> Your task: Search the entries below for the string "validateState" and copy the lines that hold it.

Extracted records
Record order_wf (st : acme_state) (id : bytes) (o : order) : Prop := {
  ow_id : ord_ID o = id;
  ow_valid : validID id = true;
  ow_expires : IsZero (ord_Expires o) = false;
  ow_len : 1 <= len (Identifiers o) <= maxIdentifiers;
  ow_names : NoDup (map i_Value (Identifiers o));
  ow_types : Forall (fun n => i_Type n = "dns"%string /\ allowedName c (i_Value n) = true) (Identifiers o);
  ow_auths : Forall2 (fun n aid => exists a, Authorizations st !! aid = Some a /\ auth_OrderID a = id /\
    auth_AccountID a = ord_AccountID o /\ auth_Name a = i_Value n) (Identifiers o) (AuthIDs o);
  ow_account : is_Some (Accounts st !! ord_AccountID o);
  ow_status : order_status_ok (ord_Status o) = true;
  ow_cert : if eqs (ord_Status o) "valid"
            then exists k, Certificates st !! CertificateID o = Some k /\ cert_OrderID k = id /\ CSR o <> []
            else CertificateID o = [];
  ow_issued : ord_Status o = "valid"%string -> forall aid a, aid ∈ AuthIDs o ->
    Authorizations st !! aid = Some a -> auth_Status a <> "pending"%string
}.

Record auth_wf (st : acme_state) (id : bytes) (a : authorization) : Prop := {
  aw_id : auth_ID a = id;
  aw_valid : validID id = true;
  aw_token : validID (Token a) = true;
  aw_expires : IsZero (auth_Expires a) = false;
  aw_name : allowedName c (auth_Name a) = true;
  aw_order : exists o, Orders st !! auth_OrderID a = Some o /\ ord_AccountID o = auth_AccountID a /\
    id ∈ AuthIDs o;
  aw_statuses : statuses_ok a = true
}.

(** What a certificate record says of the certificate it holds. *)
Definition leaf_wf (k : certificate) : Prop :=
  exists leaf, parseLeaf (PEM k) = Some leaf /\ Serial k = BigString (SerialNumber leaf) /\
    cert_NotAfter k = NotAfter leaf /\ IsCA leaf = false /\ CheckLeafSignature leaf = true.

Record cert_wf (st : acme_state) (id : bytes) (k : certificate) : Prop := {
  cw_id : cert_ID k = id;
  cw_valid : validID id = true;
  cw_leaf : leaf_wf k;
  cw_order : exists o, Orders st !! cert_OrderID k = Some o /\ ord_AccountID o = cert_AccountID k /\
    CertificateID o = id /\ ord_Status o = "valid"%string;
  cw_reason : is_Some (RevokedAt k) -> validRevocationReason (Reason k) = true
}.

Definition account_wf (id : bytes) (a : account) : Prop :=
  account_ok id a = true /\ zeroTime < LastActive a.

Record acme_wf (st : acme_state) : Prop := {
  w_version : Version st = 1;
  w_domain : st_Domain st = ac_Domain c;
  w_root : RootFingerprint st = ac_Root c;
  w_nlimits : map_size (LeaseLimits st) <= maxRecords;
  w_naccounts : map_size (Accounts st) <= maxAccounts;
  w_norders : map_size (Orders st) <= maxRecords;
  w_nauths : map_size (Authorizations st) <= maxRecords;
  w_ncerts : map_size (Certificates st) <= maxRecords;
  w_limits : forall source l, LeaseLimits st !! source = Some l -> limit_ok source l = true;
  w_accounts : forall id a, Accounts st !! id = Some a -> account_wf id a;
  w_keys : forall i j a b, Accounts st !! i = Some a -> Accounts st !! j = Some b ->
    acc_Thumbprint a = acc_Thumbprint b -> i = j;
  w_orders : forall id o, Orders st !! id = Some o -> order_wf st id o;
  w_auths : forall id a, Authorizations st !! id = Some a -> auth_wf st id a;
  w_certs : forall id k, Certificates st !! id = Some k -> cert_wf st id k;
  w_serials : forall i j a b, Certificates st !! i = Some a -> Certificates st !! j = Some b ->
    Serial a = Serial b -> i = j;
  w_crl : crl_ok st = true
}.

(** ** The invariant passes validateState *)

Lemma order_wf_ok st id o : order_wf st id o -> order_ok c st id o = true.
Proof.
  intros [Hid Hv He Hl Hn Ht Ha Hacc Hs Hc _]. unfold order_ok.
  rewrite Hid, beq_refl, Hv, He, Hs.
  rewrite (bool_decide_eq_true_2 (is_Some _)), (bool_decide_eq_true_2 (NoDup _)) by done.
  assert (Hlen : len (AuthIDs o) = len (Identifiers o)) by (unfold len; by rewrite (Forall2_length _ _ _ Ha)).
  rewrite Hlen, Z.eqb_refl.
  destruct (Z.eqb_spec (len (Identifiers o)) 0); [lia|].
  destruct (Z.leb_spec (len (Identifiers o)) maxIdentifiers); [|lia]. cbn [negb andb].
  apply andb_true_iff. split.
  - apply forallb_forall. intros [nm aid] Hin%list_elem_of_In. simpl.
    clear -Ht Ha Hin.
    revert Ht Hin. induction Ha as [|m aid0 ns aids (a & E1 & E2 & E3 & E4) Ha IH]; intros Ht Hin.
    { simpl in Hin. by apply not_elem_of_nil in Hin. }
    apply Forall_cons in Ht as [[Hty Hal] Ht]. simpl in Hin. apply elem_of_cons in Hin as [E|Hin]; [|by apply IH].
    injection E as -> ->. unfold identifier_ok. rewrite Hty, Hal, E1, E2, E3, E4, !beq_refl. done.
  - destruct (eqs (ord_Status o) "valid") eqn:Es; [|done]. destruct Hc as (k & -> & -> & Hcsr).
    rewrite beq_refl. destruct (Z.eqb_spec (len (CSR o)) 0) as [E|]; [|done]. by apply len_zero_nil in E.
Qed.

Lemma auth_wf_ok st id a : auth_wf st id a -> authorization_ok c st id a = true.
Proof.
  intros [Hid Hv Ht He Hn (o & Ho & Ha & _) Hs]. unfold authorization_ok.
  by rewrite Hid, beq_refl, Hv, Ht, He, Hn, Ho, Ha, beq_refl, Hs.
Qed.

Lemma cert_wf_ok st id k : cert_wf st id k -> certificate_ok st id k = true.
Proof.
  intros [Hid Hv (leaf & Hp & Hs & Hn & Hca & Hsig) (o & Ho & Ha & Hc & Hst) Hr]. unfold certificate_ok.
  rewrite Hp, Hid, beq_refl, Hv, <- Hs, beq_refl, Hn, Z.eqb_refl, Hca, Hsig, Ho, Ha, beq_refl, Hc,
    beq_refl, Hst, eqs_refl. simpl.
  destruct (decide (is_Some (RevokedAt k))) as [Hrev|Hrev].
  - rewrite (Hr Hrev). by rewrite andb_false_r.
  - by rewrite bool_decide_eq_false_2.
Qed.

(** Every snapshot with the invariant is accepted at a restart. *)
Lemma acme_wf_validates st : acme_wf st -> validateState c true st = Ok tt.
Proof.
  intros W. unfold validateState.
  rewrite (w_version _ W), (w_domain _ W), (w_root _ W), !beq_refl. cbn [andb Z.eqb Pos.eqb].
  pose proof (w_naccounts _ W) as E1%Z.leb_le. pose proof (w_norders _ W) as E2%Z.leb_le.
  pose proof (w_nauths _ W) as E3%Z.leb_le. pose proof (w_ncerts _ W) as E4%Z.leb_le.
  pose proof (w_nlimits _ W) as E5%Z.leb_le. rewrite E1, E2, E3, E4, E5. cbn [andb].
  rewrite (proj2 (for_all_true limit_ok _) (w_limits _ W)).
  rewrite (proj2 (for_all_true account_ok _) (fun id a E => proj1 (w_accounts _ W id a E))).
  rewrite (proj2 (for_all_true (order_ok c st) _) (fun id o E => order_wf_ok _ _ _ (w_orders _ W id o E))).
  rewrite (proj2 (for_all_true (authorization_ok c st) _) (fun id o E => auth_wf_ok _ _ _ (w_auths _ W id o E))).
  rewrite (proj2 (for_all_true (certificate_ok st) _) (fun id o E => cert_wf_ok _ _ _ (w_certs _ W id o E))).
  rewrite (bool_decide_eq_true_2 _ (NoDup_map_to_list acc_Thumbprint _ (w_keys _ W))).
  rewrite (bool_decide_eq_true_2 _ (NoDup_map_to_list Serial _ (w_serials _ W))).
  by rewrite (w_crl _ W).
Qed.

> Answer:
(** ** The invariant passes validateState *)
Lemma acme_wf_validates st : acme_wf st -> validateState c true st = Ok tt.
  intros W. unfold validateState.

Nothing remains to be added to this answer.